Lemma unallocate_released t D R T f pgno n : retire_inv t D R T -> releasable t D R T f pgno n -> pgno + n = first_unallocated (pt_r t) ->
  exists t' D' R', unallocate al cm stack t f pgno n = Some (MDBX_SUCCESS, t') /\ released t t' D D' R R' T T pgno n MDBX_SUCCESS.
Proof using All.
  intros H Hre Hfu. unfold unallocate. destruct (taken_out t D R T f pgno n H Hre) as (t1 & D1 & E & H1 & Hn1 & Hr1 & HD1 & Hf1).
  rewrite E. cbn [mbind option_bind].
  assert (span_used t1 R T pgno n) as Hu1.
  { destruct (re_used _ _ _ _ _ _ _ Hre) as (A & B & C). split; [done|]. split; [done|]. intros q Hq Hf. by apply (C q Hq), Hn1. }
  destruct (with_fu_inv t1 D1 R T pgno n H1 Hu1) as (H2 & Hf2 & Hr2); [lia|intros x Hx; by apply HD1|].
  destruct (refund_spec _ D1 R T H2) as (r & D' & R' & -> & H3 & Hf3 & Hle & HD3 & Hr3). cbn [mbind option_bind].
  assert (forall q, free_page (set_r (set_r t1 (with_fu (pt_r t1) pgno)) r) R' T q <-> free_page t R T q \/ in_span pgno n q) as Hfin.
  { intros q. rewrite (Hf3 q), (Hf2 q), (Hn1 q). done. }
  eexists _, D', R'. split; [done|]. split; try done.
  - eapply same_room_trans; [exact Hr1|]. by eapply same_room_trans.
  - intros x Hx. apply HD3 in Hx as [Hx _]. by apply HD1 in Hx as [? _].
  - intros x Hx. destruct (decide (in_span pgno n (dp_pgno x))); [tauto|].
    destruct (decide (dp_pgno x < first_unallocated r)); [left|right; right; cbn [set_r pt_r]; lia]. apply HD3. split; [by apply HD1|done].
  - intros q Hq. apply Hfin. by left.
  - intros q Hq. by apply Hfin.
Qed.

Lemma release_modifiable_released t D R T f mp pgno n : retire_inv t D R T -> releasable t D R T f pgno n -> fp_status f = modifiable -> fp_mp f = Some mp ->
  exists err t' D' R', release_modifiable al cm stack dp_loose_limit perturb stub_write t (fp_di f) mp pgno n = Some (err, t') /\
    released t t' D D' R R' T T pgno n err.
Proof using All.
  intros H Hre Hs Emp. pose proof Hre as [Hu Hd Hm _]. destruct (Hm Hs) as (mp' & Emp' & He). replace mp' with mp in * by congruence.
  unfold release_modifiable. destruct ((n =? 1) && suitable4loose dp_loose_limit t pgno && _) eqn:Ec.
  - apply andb_true_iff in Ec as [[En _]%andb_true_iff _]. apply Z.eqb_eq in En as ->.
    destruct (loosen_spec t D R T (fp_di f) mp pgno H Hu He) as (H1 & H2 & H3 & H4). eexists _, _, D, R. split; [done|]. split; try done.
    + by left.
    + intros q Hq. apply H2. by left.
    + intros q Hq. by apply H2.
  - destruct (invalidate_spec t D R T (fp_di f) mp pgno n H Hu He) as (e0 & t1 & -> & H1 & Er & Ea & He0). cbn [mbind option_bind].
    assert (forall q, free_page t1 R T q <-> free_page t R T q) as Hf1 by (intros q; unfold free_page, loose_pgnos; by rewrite Er).
    assert (span_used t1 R T pgno n) as Hu1.
    { destruct Hu as (A & B & C). split; [done|]. split; [done|]. intros q Hq Hf. by apply (C q Hq), Hf1. }
    assert (entry_at t1 D (fp_di f) mp pgno n) as He1 by (unfold entry_at, pt_dirty in *; by rewrite Er).
    destruct (page_wash_spec t1 D R T (fp_di f) mp pgno n H1 Hu1 He1) as (t2 & D2 & -> & H2 & Hn2 & Hr2 & HD2 & Hfu2 & Ha2);
      [intros x Hx Hin; by apply Hd|]. cbn [mbind option_bind].
    destruct (reclaim_released t2 t D2 D R T pgno n e0) as (err & t' & D' & R' & E & Hrel); try done.
    + split; [unfold same_room, pt_dirty in *; rewrite Er in Hr2; tauto|]. unfold same_room, pt_dirty in *. rewrite Er in Hr2. tauto.
    + intros q. rewrite (Hn2 q). apply Hf1.
    + destruct Hu1 as (A & B & C). split; [done|]. split; [done|]. intros q Hq Hf. by apply (C q Hq), Hn2.
    + exists err, t', D', R'. done.
Qed.

Lemma released_from t t1 t' D D1 D' R R' T T' pgno n err : D1 ≡ₚ D -> not_freed t t1 R R T T -> same_room t t1 D D1 ->
  released t1 t' D1 D' R R' T T' pgno n err -> released t t' D D' R R' T T' pgno n err.
Proof using Type.
  intros HP Hn Hr [H1 H2 H3 H4 H5 H6 H7 H8]. split; try done.
  - by eapply same_room_trans.
  - intros x Hx. rewrite <- HP. by apply H3.
  - intros x Hx. apply H4. by rewrite HP.
  - intros E q. rewrite (H5 E q), (Hn q). done.
  - intros q Hq. by apply H6, Hn.
  - intros q Hq. rewrite <- (Hn q). by apply H7.
Qed.

Lemma set_ancestors_same t : set_ancestors t (ancestors t) = t.
Proof using Type. by destruct t. Qed.

Lemma release_spilled_released t D R T f pgno n : retire_inv t D R T -> releasable t D R T f pgno n -> fp_si f <> 0 ->
  exists err t' D' R' T', release_spilled al cm stack t (fp_si f) pgno n = Some (err, t') /\ released t t' D D' R R' T T' pgno n err.
Proof using All.
  intros H Hre Hsi. pose proof Hre as [Hu _ _ Hsp]. destruct (Hsp Hsi) as (Es & s & l & El & Hl & Hz).
  pose proof (span_below _ _ _ _ _ _ H Hu) as Hlim. pose proof (none_in_span _ _ _ _ _ _ _ Hre ltac:(by rewrite Es)) as HD.
  destruct (spill_out_spec t D R T (fp_si f) pgno n s l H ltac:(destruct Hu; lia) El Hl Hz) as (r & E & H1 & Hn1 & Hr1 & _).
  unfold release_spilled. rewrite E. cbn [mbind option_bind].
  assert (span_used (set_r t r) R T pgno n) as Hu1.
  { destruct Hu as (A & B & C). split; [done|]. split; [done|]. intros q Hq Hf. by apply (C q Hq), Hn1. }
  destruct (dirty_in_ancestors_spec pgno (ancestors (set_r t r)) (ri_ancestors _ _ _ _ H1)) as [b ->].
  { destruct Hu as (A & B & _). unfold MIN_PAGENO, MAX_PAGENO, P_INVALID, UINT32_MAX in *. lia. }
  cbn [mbind option_bind]. rewrite set_ancestors_same. destruct b.
  - destruct (retire_released (set_r t r) D R T pgno n H1 Hu1) as (err & t' & T' & E2 & Hrel & _).
    exists err, t', D, R, T'. split; [done|]. by eapply released_from.
  - destruct (reclaim_released (set_r t r) t D D R T pgno n MDBX_SUCCESS) as (err & t' & D' & R' & E2 & Hrel); try done; [by left|].
    exists err, t', D', R', T. done.
Qed.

= = = = = = =

- _Instructions to follow_: Using the exact wording, repeat all the entries.

- _Reply_:
Lemma unallocate_released t D R T f pgno n : retire_inv t D R T -> releasable t D R T f pgno n -> pgno + n = first_unallocated (pt_r t) ->
  exists t' D' R', unallocate al cm stack t f pgno n = Some (MDBX_SUCCESS, t') /\ released t t' D D' R R' T T pgno n MDBX_SUCCESS.
Proof using All.
  intros H Hre Hfu. unfold unallocate. destruct (taken_out t D R T f pgno n H Hre) as (t1 & D1 & E & H1 & Hn1 & Hr1 & HD1 & Hf1).
  rewrite E. cbn [mbind option_bind].
  assert (span_used t1 R T pgno n) as Hu1.
  { destruct (re_used _ _ _ _ _ _ _ Hre) as (A & B & C). split; [done|]. split; [done|]. intros q Hq Hf. by apply (C q Hq), Hn1. }
  destruct (with_fu_inv t1 D1 R T pgno n H1 Hu1) as (H2 & Hf2 & Hr2); [lia|intros x Hx; by apply HD1|].
  destruct (refund_spec _ D1 R T H2) as (r & D' & R' & -> & H3 & Hf3 & Hle & HD3 & Hr3). cbn [mbind option_bind].
  assert (forall q, free_page (set_r (set_r t1 (with_fu (pt_r t1) pgno)) r) R' T q <-> free_page t R T q \/ in_span pgno n q) as Hfin.
  { intros q. rewrite (Hf3 q), (Hf2 q), (Hn1 q). done. }
  eexists _, D', R'. split; [done|]. split; try done.
  - eapply same_room_trans; [exact Hr1|]. by eapply same_room_trans.
  - intros x Hx. apply HD3 in Hx as [Hx _]. by apply HD1 in Hx as [? _].
  - intros x Hx. destruct (decide (in_span pgno n (dp_pgno x))); [tauto|].
    destruct (decide (dp_pgno x < first_unallocated r)); [left|right; right; cbn [set_r pt_r]; lia]. apply HD3. split; [by apply HD1|done].
  - intros q Hq. apply Hfin. by left.
  - intros q Hq. by apply Hfin.
Qed.

Lemma release_modifiable_released t D R T f mp pgno n : retire_inv t D R T -> releasable t D R T f pgno n -> fp_status f = modifiable -> fp_mp f = Some mp ->
  exists err t' D' R', release_modifiable al cm stack dp_loose_limit perturb stub_write t (fp_di f) mp pgno n = Some (err, t') /\
    released t t' D D' R R' T T pgno n err.
Proof using All.
  intros H Hre Hs Emp. pose proof Hre as [Hu Hd Hm _]. destruct (Hm Hs) as (mp' & Emp' & He). replace mp' with mp in * by congruence.
  unfold release_modifiable. destruct ((n =? 1) && suitable4loose dp_loose_limit t pgno && _) eqn:Ec.
  - apply andb_true_iff in Ec as [[En _]%andb_true_iff _]. apply Z.eqb_eq in En as ->.
    destruct (loosen_spec t D R T (fp_di f) mp pgno H Hu He) as (H1 & H2 & H3 & H4). eexists _, _, D, R. split; [done|]. split; try done.
    + by left.
    + intros q Hq. apply H2. by left.
    + intros q Hq. by apply H2.
  - destruct (invalidate_spec t D R T (fp_di f) mp pgno n H Hu He) as (e0 & t1 & -> & H1 & Er & Ea & He0). cbn [mbind option_bind].
    assert (forall q, free_page t1 R T q <-> free_page t R T q) as Hf1 by (intros q; unfold free_page, loose_pgnos; by rewrite Er).
    assert (span_used t1 R T pgno n) as Hu1.
    { destruct Hu as (A & B & C). split; [done|]. split; [done|]. intros q Hq Hf. by apply (C q Hq), Hf1. }
    assert (entry_at t1 D (fp_di f) mp pgno n) as He1 by (unfold entry_at, pt_dirty in *; by rewrite Er).
    destruct (page_wash_spec t1 D R T (fp_di f) mp pgno n H1 Hu1 He1) as (t2 & D2 & -> & H2 & Hn2 & Hr2 & HD2 & Hfu2 & Ha2);
      [intros x Hx Hin; by apply Hd|]. cbn [mbind option_bind].
    destruct (reclaim_released t2 t D2 D R T pgno n e0) as (err & t' & D' & R' & E & Hrel); try done.
    + split; [unfold same_room, pt_dirty in *; rewrite Er in Hr2; tauto|]. unfold same_room, pt_dirty in *. rewrite Er in Hr2. tauto.
    + intros q. rewrite (Hn2 q). apply Hf1.
    + destruct Hu1 as (A & B & C). split; [done|]. split; [done|]. intros q Hq Hf. by apply (C q Hq), Hn2.
    + exists err, t', D', R'. done.
Qed.

Lemma released_from t t1 t' D D1 D' R R' T T' pgno n err : D1 ≡ₚ D -> not_freed t t1 R R T T -> same_room t t1 D D1 ->
  released t1 t' D1 D' R R' T T' pgno n err -> released t t' D D' R R' T T' pgno n err.
Proof using Type.
  intros HP Hn Hr [H1 H2 H3 H4 H5 H6 H7 H8]. split; try done.
  - by eapply same_room_trans.
  - intros x Hx. rewrite <- HP. by apply H3.
  - intros x Hx. apply H4. by rewrite HP.
  - intros E q. rewrite (H5 E q), (Hn q). done.
  - intros q Hq. by apply H6, Hn.
  - intros q Hq. rewrite <- (Hn q). by apply H7.
Qed.

Lemma set_ancestors_same t : set_ancestors t (ancestors t) = t.
Proof using Type. by destruct t. Qed.

Lemma release_spilled_released t D R T f pgno n : retire_inv t D R T -> releasable t D R T f pgno n -> fp_si f <> 0 ->
  exists err t' D' R' T', release_spilled al cm stack t (fp_si f) pgno n = Some (err, t') /\ released t t' D D' R R' T T' pgno n err.
Proof using All.
  intros H Hre Hsi. pose proof Hre as [Hu _ _ Hsp]. destruct (Hsp Hsi) as (Es & s & l & El & Hl & Hz).
  pose proof (span_below _ _ _ _ _ _ H Hu) as Hlim. pose proof (none_in_span _ _ _ _ _ _ _ Hre ltac:(by rewrite Es)) as HD.
  destruct (spill_out_spec t D R T (fp_si f) pgno n s l H ltac:(destruct Hu; lia) El Hl Hz) as (r & E & H1 & Hn1 & Hr1 & _).
  unfold release_spilled. rewrite E. cbn [mbind option_bind].
  assert (span_used (set_r t r) R T pgno n) as Hu1.
  { destruct Hu as (A & B & C). split; [done|]. split; [done|]. intros q Hq Hf. by apply (C q Hq), Hn1. }
  destruct (dirty_in_ancestors_spec pgno (ancestors (set_r t r)) (ri_ancestors _ _ _ _ H1)) as [b ->].
  { destruct Hu as (A & B & _). unfold MIN_PAGENO, MAX_PAGENO, P_INVALID, UINT32_MAX in *. lia. }
  cbn [mbind option_bind]. rewrite set_ancestors_same. destruct b.
  - destruct (retire_released (set_r t r) D R T pgno n H1 Hu1) as (err & t' & T' & E2 & Hrel & _).
    exists err, t', D, R, T'. split; [done|]. by eapply released_from.
  - destruct (reclaim_released (set_r t r) t D D R T pgno n MDBX_SUCCESS) as (err & t' & D' & R' & E2 & Hrel); try done; [by left|].
    exists err, t', D', R', T. done.
Qed.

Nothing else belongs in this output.